*** Records ***
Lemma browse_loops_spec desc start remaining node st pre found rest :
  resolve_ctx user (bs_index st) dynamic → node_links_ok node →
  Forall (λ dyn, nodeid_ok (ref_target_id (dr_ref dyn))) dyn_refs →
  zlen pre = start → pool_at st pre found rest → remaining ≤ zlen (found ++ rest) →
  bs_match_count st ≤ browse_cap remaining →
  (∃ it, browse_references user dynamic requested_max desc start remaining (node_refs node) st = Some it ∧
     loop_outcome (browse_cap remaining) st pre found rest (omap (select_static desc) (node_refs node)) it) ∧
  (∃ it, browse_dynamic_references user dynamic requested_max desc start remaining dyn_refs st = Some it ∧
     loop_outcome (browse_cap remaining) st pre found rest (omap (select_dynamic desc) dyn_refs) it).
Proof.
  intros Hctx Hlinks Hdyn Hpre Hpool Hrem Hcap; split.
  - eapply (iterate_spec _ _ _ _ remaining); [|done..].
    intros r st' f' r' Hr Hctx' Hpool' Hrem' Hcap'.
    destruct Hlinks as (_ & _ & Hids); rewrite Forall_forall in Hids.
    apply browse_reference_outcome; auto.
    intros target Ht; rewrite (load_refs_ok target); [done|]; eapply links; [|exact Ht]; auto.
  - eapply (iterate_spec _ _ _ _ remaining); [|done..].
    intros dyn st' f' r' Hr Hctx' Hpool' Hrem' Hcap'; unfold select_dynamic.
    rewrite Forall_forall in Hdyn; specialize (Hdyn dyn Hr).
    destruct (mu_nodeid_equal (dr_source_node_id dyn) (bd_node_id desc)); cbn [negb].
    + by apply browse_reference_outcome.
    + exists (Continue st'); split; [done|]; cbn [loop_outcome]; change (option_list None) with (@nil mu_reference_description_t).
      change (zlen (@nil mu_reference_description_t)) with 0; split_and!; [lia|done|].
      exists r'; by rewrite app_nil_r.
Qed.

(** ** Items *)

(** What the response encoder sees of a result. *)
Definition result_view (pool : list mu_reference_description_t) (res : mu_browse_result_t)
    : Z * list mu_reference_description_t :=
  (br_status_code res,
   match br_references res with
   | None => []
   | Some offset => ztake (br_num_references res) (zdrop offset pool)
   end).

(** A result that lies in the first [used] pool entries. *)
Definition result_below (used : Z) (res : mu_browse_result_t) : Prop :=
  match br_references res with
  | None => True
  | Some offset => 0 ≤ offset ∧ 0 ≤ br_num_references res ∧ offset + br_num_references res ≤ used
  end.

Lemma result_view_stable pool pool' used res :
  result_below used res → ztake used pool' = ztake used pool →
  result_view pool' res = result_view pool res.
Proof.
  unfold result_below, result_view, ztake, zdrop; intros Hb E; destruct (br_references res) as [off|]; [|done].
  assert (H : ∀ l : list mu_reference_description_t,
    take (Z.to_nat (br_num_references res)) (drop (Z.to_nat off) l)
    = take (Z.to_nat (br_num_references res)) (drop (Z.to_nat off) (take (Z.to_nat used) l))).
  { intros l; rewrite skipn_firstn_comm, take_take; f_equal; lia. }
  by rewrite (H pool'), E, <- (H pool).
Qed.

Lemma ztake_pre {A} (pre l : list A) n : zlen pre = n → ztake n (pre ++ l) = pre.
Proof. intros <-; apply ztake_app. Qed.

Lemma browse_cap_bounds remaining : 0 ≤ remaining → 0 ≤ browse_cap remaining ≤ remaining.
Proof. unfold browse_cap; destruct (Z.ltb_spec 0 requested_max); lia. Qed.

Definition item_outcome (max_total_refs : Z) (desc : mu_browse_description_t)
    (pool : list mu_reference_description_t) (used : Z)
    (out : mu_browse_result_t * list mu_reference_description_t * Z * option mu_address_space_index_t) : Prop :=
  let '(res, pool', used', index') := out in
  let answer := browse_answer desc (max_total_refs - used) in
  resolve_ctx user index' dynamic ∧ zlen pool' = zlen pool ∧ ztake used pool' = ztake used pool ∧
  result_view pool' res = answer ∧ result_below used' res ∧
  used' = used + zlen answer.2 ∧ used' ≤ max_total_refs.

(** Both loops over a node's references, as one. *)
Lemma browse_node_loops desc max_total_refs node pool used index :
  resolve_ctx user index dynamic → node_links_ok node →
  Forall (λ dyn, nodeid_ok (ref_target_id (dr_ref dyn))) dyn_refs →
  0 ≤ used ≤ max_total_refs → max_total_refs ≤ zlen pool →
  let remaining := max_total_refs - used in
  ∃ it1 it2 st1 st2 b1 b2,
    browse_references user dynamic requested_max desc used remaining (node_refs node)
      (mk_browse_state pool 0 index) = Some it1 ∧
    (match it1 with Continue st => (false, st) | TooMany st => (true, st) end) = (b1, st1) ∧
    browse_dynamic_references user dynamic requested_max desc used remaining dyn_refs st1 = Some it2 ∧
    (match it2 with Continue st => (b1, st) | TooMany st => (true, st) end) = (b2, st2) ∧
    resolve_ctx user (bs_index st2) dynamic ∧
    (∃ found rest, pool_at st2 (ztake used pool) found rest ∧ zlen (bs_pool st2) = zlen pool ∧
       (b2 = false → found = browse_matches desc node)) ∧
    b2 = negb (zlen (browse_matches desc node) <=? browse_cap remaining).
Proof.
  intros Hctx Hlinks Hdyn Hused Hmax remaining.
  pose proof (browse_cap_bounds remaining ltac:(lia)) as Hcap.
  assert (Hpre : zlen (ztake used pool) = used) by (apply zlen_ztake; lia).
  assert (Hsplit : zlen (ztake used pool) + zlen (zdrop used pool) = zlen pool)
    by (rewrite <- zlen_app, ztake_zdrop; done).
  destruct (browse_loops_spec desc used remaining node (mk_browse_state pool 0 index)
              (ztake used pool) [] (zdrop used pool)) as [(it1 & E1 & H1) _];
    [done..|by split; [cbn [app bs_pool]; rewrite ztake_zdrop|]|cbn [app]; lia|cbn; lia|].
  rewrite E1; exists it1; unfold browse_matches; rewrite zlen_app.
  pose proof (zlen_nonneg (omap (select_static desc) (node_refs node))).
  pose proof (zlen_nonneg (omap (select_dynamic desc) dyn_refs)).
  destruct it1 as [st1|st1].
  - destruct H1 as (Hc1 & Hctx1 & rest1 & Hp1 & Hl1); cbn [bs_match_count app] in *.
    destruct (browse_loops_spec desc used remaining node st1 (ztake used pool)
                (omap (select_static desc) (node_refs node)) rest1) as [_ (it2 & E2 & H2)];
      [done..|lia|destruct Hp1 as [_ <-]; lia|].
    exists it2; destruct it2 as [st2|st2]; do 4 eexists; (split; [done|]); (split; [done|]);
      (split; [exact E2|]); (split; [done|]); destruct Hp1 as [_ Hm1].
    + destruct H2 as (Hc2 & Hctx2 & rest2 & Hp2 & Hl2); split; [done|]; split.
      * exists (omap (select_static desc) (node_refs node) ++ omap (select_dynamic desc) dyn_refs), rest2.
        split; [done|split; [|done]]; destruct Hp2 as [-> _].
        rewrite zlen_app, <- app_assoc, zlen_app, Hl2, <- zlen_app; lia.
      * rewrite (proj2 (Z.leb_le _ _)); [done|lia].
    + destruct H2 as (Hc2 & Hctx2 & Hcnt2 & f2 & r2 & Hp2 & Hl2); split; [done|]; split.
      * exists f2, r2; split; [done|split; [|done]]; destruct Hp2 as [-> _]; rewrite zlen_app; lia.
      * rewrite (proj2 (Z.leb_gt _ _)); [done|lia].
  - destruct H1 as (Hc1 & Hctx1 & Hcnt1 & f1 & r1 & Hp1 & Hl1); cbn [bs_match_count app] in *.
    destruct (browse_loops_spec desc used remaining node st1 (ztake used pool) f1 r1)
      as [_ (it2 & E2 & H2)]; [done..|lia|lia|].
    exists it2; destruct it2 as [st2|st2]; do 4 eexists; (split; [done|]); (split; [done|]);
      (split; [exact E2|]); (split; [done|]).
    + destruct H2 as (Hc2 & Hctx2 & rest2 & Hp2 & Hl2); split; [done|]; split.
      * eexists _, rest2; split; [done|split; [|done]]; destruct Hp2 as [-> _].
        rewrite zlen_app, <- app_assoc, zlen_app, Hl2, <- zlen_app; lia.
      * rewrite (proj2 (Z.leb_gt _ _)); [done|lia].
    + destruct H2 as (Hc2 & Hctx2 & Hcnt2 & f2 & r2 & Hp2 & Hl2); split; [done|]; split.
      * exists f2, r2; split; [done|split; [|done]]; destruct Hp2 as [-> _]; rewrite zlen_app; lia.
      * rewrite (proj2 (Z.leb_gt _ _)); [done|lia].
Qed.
*** End of Records ***
* **Work instruction**: Look through the records and copy down every line that holds "Hpool".

* **Solved exercise**:
  intros Hctx Hlinks Hdyn Hpre Hpool Hrem Hcap; split.
    intros r st' f' r' Hr Hctx' Hpool' Hrem' Hcap'.
    intros dyn st' f' r' Hr Hctx' Hpool' Hrem' Hcap'; unfold select_dynamic.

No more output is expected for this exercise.